The cost of putting on a show can include paying for script rights, space rentals, set construction, props, lights, costumes, publicity and, when necessary, stipends for actors, designers and stage technicians.
“As a nonprofit, we have to be mindful of where the resources go,” said Debbie Chinn, managing director of Centerstage in Baltimore.
About 90 percent of Baltimore-area theaters operate as nonprofits, meaning they rely heavily on ticket sales, donations and grants for funding, said Elaina Telitsina, executive director of the Baltimore Theatre Alliance, a nonprofit itself dedicated to supporting and promoting Baltimore theater.
“Fundraising is very important,” Telitsina said. “At least once a year, a theater will host a gala fundraising event to show what goes into a performance and the financial challenges they’re facing.”
In addition to individual donors and groups like the Baltimore Community Foundation and the Aaron & Lillie Straus Foundation, the Maryland State Arts Council and the Baltimore Office of Promotion & The Arts provide funds in the form of grants for the area’s theater community.

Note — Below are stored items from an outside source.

Lemma advance_runs c d :
  Runs advanceAndPersist (c, d)
    (λ next s, next = uc_epoch c + 1 ∧ s.1 = set_epoch next (set_barrier (clearedBarrier c) (sealedBarrier c) c) ∧
       holdsEpochs s.2 (clearedBarrier c) (sealedBarrier c))
    (λ _ s, s.1 = c ∧ (kd_files s.2 !! epochPath = kd_files d !! epochPath ∨ holdsEpochs s.2 (clearedBarrier c) (sealedBarrier c))).
Proof.
  unfold advanceAndPersist. apply runs_bind, runs_gets, runs_bind, runs_lift. cbn [fst]. unfold checked_add.
  case_if Hmax; cbn [ok_or Satisfies]; [|by split; [|left]]. apply runs_bind, update_coordination_runs.
  change (<[uc_processGeneration c := uc_epoch c + 1]> (uc_clearedEpochs c)) with (clearedBarrier c).
  change (uc_sealedGenerations c ∪ uc_knownSpoolGenerations c ∖ {[uc_processGeneration c]}) with (sealedBarrier c).
  apply runs_bind, catch_runs, on_epochs_runs. eapply runs_mono, persistEpochs_runs; cbn beta.
  - intros _ d' Hd. apply runs_bind, update_coordination_runs, runs_ret. done.
  - intros e d' Hd. apply runs_bind, update_coordination_runs, runs_fail. cbn [fst snd]. split; [|done].
    destruct c as [own epoch cleared sealed known committed]. unfold set_barrier, clearedBarrier. cbn. f_equal.
    destruct (cleared !! own) as [previous|] eqn:Hp.
    + rewrite insert_insert_eq. by apply insert_id.
    + by apply delete_insert_id.
Qed.

Lemma shouldPersist_hidden g e c :
  hides (uc_clearedEpochs c) (uc_sealedGenerations c) g e → (g = uc_processGeneration c → e < uc_epoch c) →
  shouldPersist g e c = false.
Proof.
  intros Hh Hown. unfold shouldPersist. case_bool_decide as Hg; [apply Z.eqb_neq; specialize (Hown Hg); lia|].
  case_bool_decide as Hs; [done|]. destruct Hh as [|(m & -> & Hm)]; [done|]. apply Z.leb_gt. lia.
Qed.

(** What was captured before a clear, by this control process or by one whose datagrams
    the disk queue held when the service began. *)
Definition capturedBefore c (g : chars) (e : Z) : Prop :=
  g = uc_processGeneration c ∧ e ≤ uc_epoch c ∨ g ≠ uc_processGeneration c ∧ g ∈ uc_knownSpoolGenerations c.

Lemma hides_before c g e : capturedBefore c g e → hides (clearedBarrier c) (sealedBarrier c) g e.
Proof.
  intros [[-> He]|[Hne Hk]].
  - right. exists (uc_epoch c + 1). split; [apply lookup_insert_eq|lia].
  - left. unfold sealedBarrier. set_solver.
Qed.

Lemma publish_known gens c d :
  let served := (publishGenerations gens (c, d)).1.1 in
  uc_processGeneration served = uc_processGeneration c ∧ uc_epoch served = uc_epoch c ∧
  uc_knownSpoolGenerations served = gens.
Proof.
  unfold publishGenerations, pruneClearedEpochs, on_epochs, update_coordination, modify, gets, mret, stateful_ret,
    mbind, stateful_bind.
  cbn -[filter persistRecordingEpochs size].
  match goal with |- context [if ?b then _ else _] => destruct b end; [|done].
  by destruct (persistRecordingEpochs _ _ d) as [d' [[]|e|]].
Qed.
(* ===== verification/UdpPersist.v ===== *)
(** * A UDP datagram becomes a transaction

    Model of [persistUdpDatagram], [resolveProcessName] and [recordUdpDatagram] of
    [Server/Backend/src/udpRecording.rs], on the recording session.  Other tasks use the
    session between two of its calls; what they do is an argument. *)

From S2P Require Import Prelude NetAddress CaptureTypes Stateful Text Location CaptureModel MetadataBudget BodyStore RecordingState RecordingBudget Recording.

(** ** [Display] of addresses *)
Definition hex_digit (d : Z) : Z := if d <? 10 then 48 + d else 87 + d.

(** The format [{:x}] of a [u16]. *)
Fixpoint hex_digits (fuel : nat) (n : Z) (acc : chars) : chars :=
  match fuel with
  | O => acc
  | S fuel =>
      let acc := hex_digit (n mod 16) :: acc in
      if n <? 16 then acc else hex_digits fuel (n / 16) acc
  end.
Definition hexadecimal (n : Z) : chars := hex_digits 4 n [].

Fixpoint separated (separator : chars) (parts : list chars) : chars :=
  match parts with
  | [] => []
  | [part] => part
  | part :: parts => part ++ separator ++ separated separator parts
  end.

Definition ipv4_to_string (z : Z) : chars := separated (lit ".") (decimal <$> be_bytes 4 z).

(** The eight groups of an IPv6 address. *)
Definition segments (z : Z) : list Z := (λ i, z / 65536 ^ i mod 65536) <$> [7; 6; 5; 4; 3; 2; 1; 0].

(** A run of zero groups: where it starts and its length. *)
Definition span : Type := nat * nat.

Fixpoint zeroRun (index : nat) (current longest : span) (groups : list Z) : span :=
  match groups with
  | [] => longest
  | group :: groups =>
      if group =? 0 then
        let current := (if Nat.eqb current.2 0 then index else current.1, S current.2) in
        zeroRun (S index) current (if Nat.ltb longest.2 current.2 then current else longest) groups
      else zeroRun (S index) (0%nat, 0%nat) longest groups
  end.

Definition groups_to_string (groups : list Z) : chars := separated (lit ":") (hexadecimal <$> groups).

Definition ipv6_to_string (z : Z) : chars :=
  match to_ipv4_mapped z with
  | Some v4 => lit "::ffff:" ++ ipv4_to_string v4
  | None =>
      let zeroes := zeroRun 0 (0%nat, 0%nat) (0%nat, 0%nat) (segments z) in
      if Nat.ltb 1 zeroes.2 then
        groups_to_string (take zeroes.1 (segments z)) ++ lit "::" ++
        groups_to_string (drop (zeroes.1 + zeroes.2) (segments z))
      else groups_to_string (segments z)
  end.

Definition ip_to_string (ip : IpAddr) : chars :=
  match ip with V4 z => ipv4_to_string z | V6 z => ipv6_to_string z end.

Definition socket_to_string (a : SocketAddr) : chars :=
  match a with
  | SocketAddrV4 ip port => ipv4_to_string ip ++ lit ":" ++ decimal port
  | SocketAddrV6 ip port _ scope =>
      lit "[" ++ ipv6_to_string ip ++ (if scope =? 0 then [] else lit "%" ++ decimal scope) ++ lit "]:" ++ decimal port
  end.

Example ip_to_string_examples :
  ip_to_string (V4 2130706433) = lit "127.0.0.1" ∧ ip_to_string (V6 1) = lit "::1" ∧
  ip_to_string (V6 (2 ^ 127)) = lit "8000::" ∧ ip_to_string (V6 0) = lit "::" ∧
  ip_to_string (V6 (65535 * 2 ^ 32 + 2130706433)) = lit "::ffff:127.0.0.1".
Proof. vm_compute. done. Qed.

(** ** The transaction of a datagram *)
Definition binaryContentType : chars := lit "application/octet-stream".
Definition binaryEncoding : chars := lit "binary".

Definition methodOf (direction : UdpDatagramDirection) : chars :=
  match direction with Up => lit "UDP SEND" | Down => lit "UDP RECEIVE" end.
Definition sideOf (direction : UdpDatagramDirection) : MessageSide :=
  match direction with Up => Request | Down => Response end.

Definition displayHost (ip : IpAddr) : chars :=
  if is_ipv4 ip then ip_to_string ip else lit "[" ++ ip_to_string ip ++ lit "]".

Section persist.
Context `{Layout} `{Environment} (to_lowercase : chars → chars).
(** The capacity the standard library gives a formatted string, and serde a vector. *)
Context (formatted : chars → string) (collected : list Z → vec Z).

Definition udpTransaction (processName : option string) (event : UdpDatagramEvent) : BeginTransaction :=
  let target := ue_targetAddress event in
  {| bt_protocol := Tunnel;
     bt_method := tight (methodOf (ue_direction event));
     bt_location :=
       {| ol_protocol := tight (lit "udp"); ol_host := formatted (ip_to_string (sock_ip target));
          ol_port := sock_port target; ol_path := tight []; ol_query := tight [];
          ol_display := formatted (lit "udp://" ++ displayHost (sock_ip target) ++ lit ":" ++ decimal (sock_port target)) |};
     bt_clientAddress := formatted (socket_to_string (ue_clientAddress event));
     bt_clientProcessName := processName;
     bt_clientProcessId := Some (ue_processId event);
     bt_contentType := tight binaryContentType;
     bt_startAtMilliseconds := ue_capturedAtMilliseconds event |}.

Definition udpBody (event : UdpDatagramEvent) : BodyWrite :=
  {| bw_bytes := ue_payload event; bw_originalBytes := len (ue_payload event);
     bw_contentType := tight binaryContentType; bw_encoding := tight binaryEncoding |}.

Definition udpPacket (event : UdpDatagramEvent) : StreamPacket :=
  {| sp_sequence := 1; sp_capturedAtMilliseconds := ue_capturedAtMilliseconds event; sp_storedOffsetBytes := 0;
     sp_storedBytes := len (ue_payload event); sp_originalBytes := len (ue_payload event); sp_truncated := false;
     sp_action := match ue_modifications event with [] => PacketForward | _ => PacketReplace end;
     sp_modifications :=
       (λ m, {| pm_offsetBytes := um_offsetBytes m; pm_originalBytes := collected (um_originalBytes m);
                pm_modifiedBytes := collected (um_modifiedBytes m) |}) <$> ue_modifications event |}.

Definition udpCompletion (event : UdpDatagramEvent) : TransactionCompletion :=
  {| tc_statusCode := 0; tc_endAtMilliseconds := ue_capturedAtMilliseconds event;
     tc_contentType := tight binaryContentType |}.

(** What the other tasks do after each of the first three calls. *)
Definition persistUdpDatagram (env : nat → RecordingSession → RecordingSession) (processName : option string)
    (event : UdpDatagramEvent) : onSession unit :=
  transactionId ← beginTransaction to_lowercase (udpTransaction processName event);
  match transactionId with
  | None => mret tt
  | Some transactionId =>
      let side := sideOf (ue_direction event) in
      _ ← elsewhere (env 0%nat);
      _ ← storeBody transactionId side (udpBody event);
      _ ← elsewhere (env 1%nat);
      _ ← storeStreamPackets transactionId side (vec_of [udpPacket event]);
      _ ← elsewhere (env 2%nat);
      commit transactionId (udpCompletion event)
  end.

(** The error is written to the log only. *)
Definition recordUdpDatagram (env : nat → RecordingSession → RecordingSession) (processName : option string)
    (event : UdpDatagramEvent) : onSession unit := λ s,
  match persistUdpDatagram env processName event s with
  | (s, Panic) => (s, Panic)
  | (s, _) => (s, Ok tt)
  end.
End persist.

(** ** Names of processes *)
Record CachedProcessIdentity := {
  ci_resolvedAt : Z;
  ci_name : option string
}.

(** One second, in nanoseconds. *)
Definition processIdentityCacheLifetime : Z := 1000000000.

Definition resolveProcessName (resolve : Z → option string) (now : Z) (cache : gmap Z CachedProcessIdentity)
    (processId : Z) : gmap Z CachedProcessIdentity * option string :=
  let look :=
    let name := resolve processId in
    (<[processId := {| ci_resolvedAt := now; ci_name := name |}]> cache, name) in
  match cache !! processId with
  | Some cached =>
      if saturating_sub now (ci_resolvedAt cached) <? processIdentityCacheLifetime then (cache, ci_name cached) else look
  | None => look
  end.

This year, Gov. Martin O’Malley proposed an operating budget close to $16.5 million for the MSAC, an increase of more than 8 percent from the previous year.
In 2007, nonprofit arts organizations and arts programs that received operating support from the MSAC contributed more than $1.2 billion to the state’s economy and provided about 15,000 jobs to Maryland residents, according to a study from the Department of Business and Economic Development.
“The arts play a tremendous role in the lives of every Marylander,” O’Malley said in a statement. “When we invest in the arts, we invest in our communities, our businesses and our citizens.”
An estimated 14 million people attended arts events sponsored by the MSAC across the state last year, according to the DBED study. In the Baltimore region — Baltimore City and Anne Arundel, Baltimore, Carroll, Harford and Howard counties — an estimated 1.87 million people attended performing arts events in 2007.
Those audiences in the Baltimore region generated about $25.8 million in state and local tax revenues last year.
“We in the arts provide an economic driver,” Chinn said. “I don’t think people understand that’s a very key piece in holding a city together.”
Staff writer Emily Campbell contributed to this article.